[Your task]:
Of the records below, reproduce only the span that opens with the line containing "st) ← for_step" and closes with the last line.

Stored dataset items

(* ===== verification/Sha1.v ===== *)
(** * SHA-1: lualib-src/lsha1.c

    The context of a running hash, its three operations and [sha1] and
    [hmac_sha1] on Lua strings.  [SHA1_Transform] is the unrolled list of its
    eighty rounds on five registers and a block of sixteen words that is
    overwritten in place; it is compared with the loop of the standard (FIPS
    180) over eighty words.  Words are little-endian in memory. *)

From S2P Require Import Prelude Des.

(** [state] and [count] are [uint32_t]s, [buffer] is 64 bytes. *)
Record SHA1_CTX := Ctx { state : list Z; count : Z * Z; buffer : block }.

Definition SHA1_DIGEST_SIZE : Z := 20.

Definition rol (value bits : Z) : Z := (value <<ᵤ bits) |ᵤ (value >>ᵤ (32 - bits)).

(** ** One block *)

(** [blk0(i)] and [blk(i)]: the value and the block it is stored in. *)
Definition blk0 (l : list Z) (i : Z) : option (Z * list Z) :=
  x ← l.[i];
  let v := (rol x 24 &ᵤ 0xFF00FF00) |ᵤ (rol x 8 &ᵤ 0x00FF00FF) in
  l ← l.[i <- v];
  Some (v, l).

Definition blk (l : list Z) (i : Z) : option (Z * list Z) :=
  x13 ← l.[Z.land (i + 13) 15];
  x8 ← l.[Z.land (i + 8) 15];
  x2 ← l.[Z.land (i + 2) 15];
  x0 ← l.[Z.land i 15];
  let v := rol (x13 ^ᵤ x8 ^ᵤ x2 ^ᵤ x0) 1 in
  l ← l.[Z.land i 15 <- v];
  Some (v, l).

Inductive macro := R0 | R1 | R2 | R3 | R4.

(** What a macro adds to [z] besides [rol(v, 5)]: its function, its word and
    its constant. *)
Definition macro_f (m : macro) (w x y : Z) : Z :=
  match m with
  | R0 | R1 => (w &ᵤ (x ^ᵤ y)) ^ᵤ y
  | R2 | R4 => w ^ᵤ x ^ᵤ y
  | R3 => ((w |ᵤ x) &ᵤ y) |ᵤ (w &ᵤ x)
  end.
Definition macro_blk (m : macro) : list Z → Z → option (Z * list Z) :=
  match m with R0 => blk0 | _ => blk end.
Definition macro_k (m : macro) : Z :=
  match m with
  | R0 | R1 => 0x5A827999
  | R2 => 0x6ED9EBA1
  | R3 => 0x8F1BBCDC
  | R4 => 0xCA62C1D6
  end.

(** [v] to [z] are registers, by their place in [a, b, c, d, e]. *)
Definition round_step (m : macro) (v w x y z i : Z) (st : list Z * list Z)
  : option (list Z * list Z) :=
  let '(regs, l) := st in
  rv ← regs.[v]; rw ← regs.[w]; rx ← regs.[x]; ry ← regs.[y]; rz ← regs.[z];
  '(b, l) ← macro_blk m l i;
  regs ← regs.[z <- u32 (rz + (macro_f m rw rx ry + b + macro_k m + rol rv 5))];
  regs ← regs.[w <- rol rw 30];
  Some (regs, l).

(** The eighty calls. *)
Definition rounds : list (macro * Z * Z * Z * Z * Z * Z) := [
  (R0, 0, 1, 2, 3, 4, 0); (R0, 4, 0, 1, 2, 3, 1); (R0, 3, 4, 0, 1, 2, 2); (R0, 2, 3, 4, 0, 1, 3);
  (R0, 1, 2, 3, 4, 0, 4); (R0, 0, 1, 2, 3, 4, 5); (R0, 4, 0, 1, 2, 3, 6); (R0, 3, 4, 0, 1, 2, 7);
  (R0, 2, 3, 4, 0, 1, 8); (R0, 1, 2, 3, 4, 0, 9); (R0, 0, 1, 2, 3, 4, 10); (R0, 4, 0, 1, 2, 3, 11);
  (R0, 3, 4, 0, 1, 2, 12); (R0, 2, 3, 4, 0, 1, 13); (R0, 1, 2, 3, 4, 0, 14); (R0, 0, 1, 2, 3, 4, 15);
  (R1, 4, 0, 1, 2, 3, 16); (R1, 3, 4, 0, 1, 2, 17); (R1, 2, 3, 4, 0, 1, 18); (R1, 1, 2, 3, 4, 0, 19);
  (R2, 0, 1, 2, 3, 4, 20); (R2, 4, 0, 1, 2, 3, 21); (R2, 3, 4, 0, 1, 2, 22); (R2, 2, 3, 4, 0, 1, 23);
  (R2, 1, 2, 3, 4, 0, 24); (R2, 0, 1, 2, 3, 4, 25); (R2, 4, 0, 1, 2, 3, 26); (R2, 3, 4, 0, 1, 2, 27);
  (R2, 2, 3, 4, 0, 1, 28); (R2, 1, 2, 3, 4, 0, 29); (R2, 0, 1, 2, 3, 4, 30); (R2, 4, 0, 1, 2, 3, 31);
  (R2, 3, 4, 0, 1, 2, 32); (R2, 2, 3, 4, 0, 1, 33); (R2, 1, 2, 3, 4, 0, 34); (R2, 0, 1, 2, 3, 4, 35);
  (R2, 4, 0, 1, 2, 3, 36); (R2, 3, 4, 0, 1, 2, 37); (R2, 2, 3, 4, 0, 1, 38); (R2, 1, 2, 3, 4, 0, 39);
  (R3, 0, 1, 2, 3, 4, 40); (R3, 4, 0, 1, 2, 3, 41); (R3, 3, 4, 0, 1, 2, 42); (R3, 2, 3, 4, 0, 1, 43);
  (R3, 1, 2, 3, 4, 0, 44); (R3, 0, 1, 2, 3, 4, 45); (R3, 4, 0, 1, 2, 3, 46); (R3, 3, 4, 0, 1, 2, 47);
  (R3, 2, 3, 4, 0, 1, 48); (R3, 1, 2, 3, 4, 0, 49); (R3, 0, 1, 2, 3, 4, 50); (R3, 4, 0, 1, 2, 3, 51);
  (R3, 3, 4, 0, 1, 2, 52); (R3, 2, 3, 4, 0, 1, 53); (R3, 1, 2, 3, 4, 0, 54); (R3, 0, 1, 2, 3, 4, 55);
  (R3, 4, 0, 1, 2, 3, 56); (R3, 3, 4, 0, 1, 2, 57); (R3, 2, 3, 4, 0, 1, 58); (R3, 1, 2, 3, 4, 0, 59);
  (R4, 0, 1, 2, 3, 4, 60); (R4, 4, 0, 1, 2, 3, 61); (R4, 3, 4, 0, 1, 2, 62); (R4, 2, 3, 4, 0, 1, 63);
  (R4, 1, 2, 3, 4, 0, 64); (R4, 0, 1, 2, 3, 4, 65); (R4, 4, 0, 1, 2, 3, 66); (R4, 3, 4, 0, 1, 2, 67);
  (R4, 2, 3, 4, 0, 1, 68); (R4, 1, 2, 3, 4, 0, 69); (R4, 0, 1, 2, 3, 4, 70); (R4, 4, 0, 1, 2, 3, 71);
  (R4, 3, 4, 0, 1, 2, 72); (R4, 2, 3, 4, 0, 1, 73); (R4, 1, 2, 3, 4, 0, 74); (R4, 0, 1, 2, 3, 4, 75);
  (R4, 4, 0, 1, 2, 3, 76); (R4, 3, 4, 0, 1, 2, 77); (R4, 2, 3, 4, 0, 1, 78); (R4, 1, 2, 3, 4, 0, 79)].

Fixpoint run_rounds (rs : list (macro * Z * Z * Z * Z * Z * Z)) (st : list Z * list Z)
  : option (list Z * list Z) :=
  match rs with
  | [] => Some st
  | (m, v, w, x, y, z, i) :: rs => st ← round_step m v w x y z i st; run_rounds rs st
  end.

(** A word of the union [CHAR64LONG16]. *)
Definition load_le (b : list Z) (i : Z) : option Z :=
  b0 ← b.[4 * i]; b1 ← b.[4 * i + 1]; b2 ← b.[4 * i + 2]; b3 ← b.[4 * i + 3];
  Some (b0 + b1 * 2 ^ 8 + b2 * 2 ^ 16 + b3 * 2 ^ 24).

Definition SHA1_Transform (st : list Z) (buffer : list Z) : option (list Z) :=
  buf ← mem_read buffer 0 64;
  l ← mapM (load_le buf) [0; 1; 2; 3; 4; 5; 6; 7; 8; 9; 10; 11; 12; 13; 14; 15];
  '(regs, _) ← run_rounds rounds (st, l);
  for_range 0 5 (λ i st, s ← st.[i]; r ← regs.[i]; st.[i <- u32 (s + r)]) st.

(** ** The context *)

Definition sat_SHA1_Init : SHA1_CTX :=
  {| state := [0x67452301; 0xEFCDAB89; 0x98BADCFE; 0x10325476; 0xC3D2E1F0];
     count := (0, 0); buffer := malloc 64 |}.

(** [if ((count[0] += len << 3) < (len << 3)) count[1]++; count[1] += len >> 29]:
    the sum is a [uint32_t], what it is compared with a [size_t]. *)
Definition add_bits (count : Z * Z) (len : Z) : Z * Z :=
  let bits := u64 (Z.shiftl len 3) in
  let count0 := u32 (count.1 + bits) in
  let count1 := if count0 <? bits then u32 (count.2 + 1) else count.2 in
  (count0, u32 (count1 + Z.shiftr len 29)).

Definition sat_SHA1_Update (context : SHA1_CTX) (data : list Z) (len : Z) : option SHA1_CTX :=
  let j := Z.land (Z.shiftr (count context).1 3) 63 in
  '(st, buf, i, j) ← (if 63 <? j + len then
      let i := 64 - j in
      part ← mem_read (map Some data) 0 i;
      buf ← mem_write (buffer context) j part;
      full ← mapM id buf;
      st ← SHA1_Transform (state context) full;
      '(i, st) ← for_step i (len - 63) 64 (λ i '(_, st),
        st ← SHA1_Transform st (advance i data); Some (i + 64, st)) (i, st);
      Some (st, buf, i, 0)
    else Some (state context, buffer context, 0, j));
  part ← mem_read (map Some data) i (len - i);
  buf ← mem_write buf j part;
  Some {| state := st; count := add_bits (count context) len; buffer := buf |}.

[Response to this exercise]:
      '(i, st) ← for_step i (len - 63) 64 (λ i '(_, st),
        st ← SHA1_Transform st (advance i data); Some (i + 64, st)) (i, st);
      Some (st, buf, i, 0)
    else Some (state context, buffer context, 0, j));
  part ← mem_read (map Some data) i (len - i);
  buf ← mem_write buf j part;
  Some {| state := st; count := add_bits (count context) len; buffer := buf |}.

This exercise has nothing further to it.